Overview Session
Sessoin 1: Tuesday (19) 10:20-12:00
Talk 1
Speaker: Kazushi Ikeda
Affiliation: NAIST
Talk Title: Theoretical properties of deep learning methods
Talk Abstract: Deep learning has widely been used as the most powerful technique in artificial intelligence, which includes several heuristics such as pre-training, drop-out, batch normalization, and skip-connections. Although deep learning had long been said to be a black box, recent theoretical work has clarified its properties, that is, why deep learning works well. This talk introduces some theoretical results to deepen the understanding of deep learning.
Talk 2
Speaker: Jianquan Liu
Affiliation: NEC, Japan
Talk Title: Multimedia Engages with Database for Video Surveillance
Talk Abstract: In this talk, Dr. Liu will give an overview of the research topics that are currently conducted at the Biometrics Research Laboratories of NEC Corporation, such as processing and analysis on multimedia big data. The talk will mainly focus on how NEC was/is engaging techniques of database and multimedia for large-scale video surveillance in the past, present, and future, based on the related researches conducted in NEC. Representing the past status, he will introduce a commercial level demo system for surveillance video search, named Wally, which was exhibited at MM'14. Wally is a scalable distributed automated video surveillance system with rich search functionalities, and integrated with image processing products developed by NEC, such as NeoFace(R), FieldAnalyst, and StreamPro. Here, NeoFace(R) is one of the best face recognition technologies in the world, having highest recognition accuracy. Subsequently, he will switch to the present status of video search. The current focus becomes that, the video search process can be triggered without giving any query objects, although the search can be performed automatically based on the analysis of a certain kind of pre-defined patterns. This part will be introduced with a series of work published at SIGGRAPH'16, MM'16, MM'17, ICMR'18, MIPR'19, CBMI'19, BigMM'19, and MM'19. Finally, Dr. Liu will pick up some challenging issues and share some future directions of video search for surveillance, such as the search process by integrating multiple features extracted from surveillance videos, and the key applications of surveillance video search, etc. Such directions would be helpful to guide the research of multimedia big data in the near future.
Biography: Dr. Jianquan Liu received the M.E. and Ph.D. degrees from the University of Tsukuba, Japan, in 2009 and 2012, respectively. He was a development engineer in Tencent Inc. from 2005 to 2006, and was a visiting researcher at the Chinese University of Hong Kong in 2010. He is currently a senior researcher at the Biometrics Research Laboratories of NEC Corporation, working on the topics of multimedia data processing. He is also an adjunct assistant professor at Graduate School of Science and Engineering, Hosei University, Japan, teaching courses related to data mining and database.
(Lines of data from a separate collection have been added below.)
(* ===== verification/Crypto.v ===== *)
(** * The cryptographic interface

    The traits of [crypto/crypto/src/traits.rs] and [crypto/crypto/src/hash.rs] that
    the rest of the system calls.  Hash functions and the signature scheme are
    third-party code: they are the operations of the class [Crypto], and what the
    system relies on is the class [CryptoLaws].  [Symbolic] is the free (term)
    instance, which satisfies every law. *)

From stdpp Require Import countable.
From S2P Require Import Prelude.

(** Key material, signatures and hash values. *)
Class Crypto := {
  HashValue : Type;
  HashValue_eq_dec :: EqDecision HashValue;
  HashValue_zero : HashValue;
  PublicKey : Type;
  PublicKey_eq_dec :: EqDecision PublicKey;
  PrivateKey : Type;
  PrivateKey_eq_dec :: EqDecision PrivateKey;
  Signature : Type;
  Signature_eq_dec :: EqDecision Signature;
  (** Serialized, domain-separated messages: [T::Hasher::seed()] followed by the
      canonical serialization of the value. *)
  Bytes : Type;
  Bytes_eq_dec :: EqDecision Bytes;
  public_key : PrivateKey -> PublicKey;
  sign_bytes : PrivateKey -> Bytes -> Signature;
  verify_bytes : PublicKey -> Bytes -> Signature -> bool;
  batch_verify_bytes : Bytes -> list (PublicKey * Signature) -> bool
}.

(** What the signature scheme promises. *)
Class CryptoLaws (C : Crypto) : Prop := {
  sign_verifies sk m : verify_bytes (public_key sk) m (sign_bytes sk m) = true;
  batch_verify_sound m l : batch_verify_bytes m l = true ->
    Forall (fun '(pk, sig) => verify_bytes pk m sig = true) l
}.

(** The trait bound [CryptoHash + Serialize]. *)
Class CryptoHash `{Crypto} (T : Type) := {
  signing_message : T -> Bytes;
  crypto_hash : T -> HashValue
}.

Section Signing.
Context `{Crypto} `{!CryptoHash T}.

(** [VerifyingKey::verify_struct_signature]. *)
Definition verify_struct_signature (pk : PublicKey) (message : T) (sig : Signature) : bool :=
  verify_bytes pk (signing_message message) sig.

(** [Signature::batch_verify]. *)
Definition batch_verify (message : T) (keys_and_signatures : list (PublicKey * Signature)) : bool :=
  batch_verify_bytes (signing_message message) keys_and_signatures.

(** [SigningKey::sign]. *)
Definition sign_struct (sk : PrivateKey) (message : T) : Signature :=
  sign_bytes sk (signing_message message).

Lemma sign_struct_verifies `{!CryptoLaws _} sk (message : T) :
  verify_struct_signature (public_key sk) message (sign_struct sk message) = true.
Proof. apply sign_verifies. Qed.
End Signing.

(** ** The symbolic instance *)

Module Symbolic.

(** Hash values and serialized messages are terms; a signature is the pair of the
    signing key and the message. *)
Definition term : Type := gen_tree Z.

#[global] Instance term_eq_dec : EqDecision term := _.

#[export] Instance crypto : Crypto := {|
  HashValue := term;
  HashValue_zero := GenLeaf 0;
  PublicKey := Z;
  PrivateKey := Z;
  Signature := Z * term;
  Bytes := term;
  public_key sk := sk;
  sign_bytes sk m := (sk, m);
  verify_bytes pk m sig := bool_decide (sig = (pk, m));
  batch_verify_bytes m l := forallb (fun '(pk, sig) => bool_decide (sig = (pk, m))) l
|}.

#[export] Instance crypto_laws : CryptoLaws crypto.
Proof.
  split.
  - intros sk m. by apply bool_decide_eq_true.
  - intros m l Hl. apply List.Forall_forall. intros [pk sig] Hin.
    by apply (proj1 (forallb_forall _ _) Hl) in Hin.
Qed.

(** Values that have a term. *)
Class Encode (T : Type) := {
  encode_term : T -> term;
  encode_term_inj :: Inj (=) (=) encode_term
}.

(** Every type has its own tag, the domain separation of the hasher seeds. *)
Definition tagged_hash (tag : nat) `{Encode T} : CryptoHash T := {|
  signing_message x := GenNode tag [encode_term x];
  crypto_hash x := GenNode tag [encode_term x]
|}.
End Symbolic.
His research interests include high-dimensional similarity search, multimedia databases, web data mining and information retrieval, cloud storage and computing, and social network analysis. He has published over 50 papers at major international/domestic conferences and journals, received over 20 international/domestic awards, and filed over 40 PCT patents. He also successfully transformed these technological contributions into commercial products in the industry. Currently, he is/was serving as the PC Co-chair of IEEE ICME 2020, AIVR 2019, BigMM 2019, ISM 2018, ICSC 2018, ISM 2017, ICSC 2017, IRC 2017, and BigMM 2016; the Workshop Co-chair of IEEE AKIE 2018 and ICSC 2016; the Demo Co-chair of IEEE MIPR 2019 and MIPR 2018. He is a member of ACM, IEEE, and the Database Society of Japan (DBSJ), a member of expert committee for IEICE Mathematical Systems Science and its Applications, and IEICE Data Engineering, and an associate editor of IEEE MultiMedia Magazine and the Journal of Information Processing (JIP).
Talk 3
Speaker: Chung-Hsien Wu
Affiliation: National Cheng Kung University
Talk Title: Multimodal Affective Computing for Mental Health Care
Talk Abstract: Affective Computing is a rapidly emerging field which has a goal to recognize the emotional state of a user for rational decision making, social interaction, perception, and memory. There are numerous approaches to achieving the goal by using single/multiple modalities, including textual, audio-visual and physiological information. In the past years, analysis and recognition approaches of artificial affective expressions from a uni-modal input have been widely investigated. However, the performance of emotion recognition based on single modality still has its limitation. To further improve emotion recognition performance, a promising research area is to explore the data fusion strategy for effectively integrating multimodal inputs. For affective computing applications, one of the most significant research domains is directed towards the interrelation between emotions and human health, both mental and physical. In the past years, extensive research on affective computing has helped the medical community with technologies for better understanding of emotions, identifying their impact on mental health, and offering new techniques for diagnosis, therapy, and treatment of emotionally-influenced diseases. With the growing and varied uses of human-computer interactions, people exhibit emotions that in certain contexts might influence their mental health. The availability and constant development of technologies that can facilitate the application of affective computing in the medical realm. Recently, the technology of affective computing is now poised on the threshold of usability for the process of monitoring, recognition, as well as expression of emotions for various medical purposes.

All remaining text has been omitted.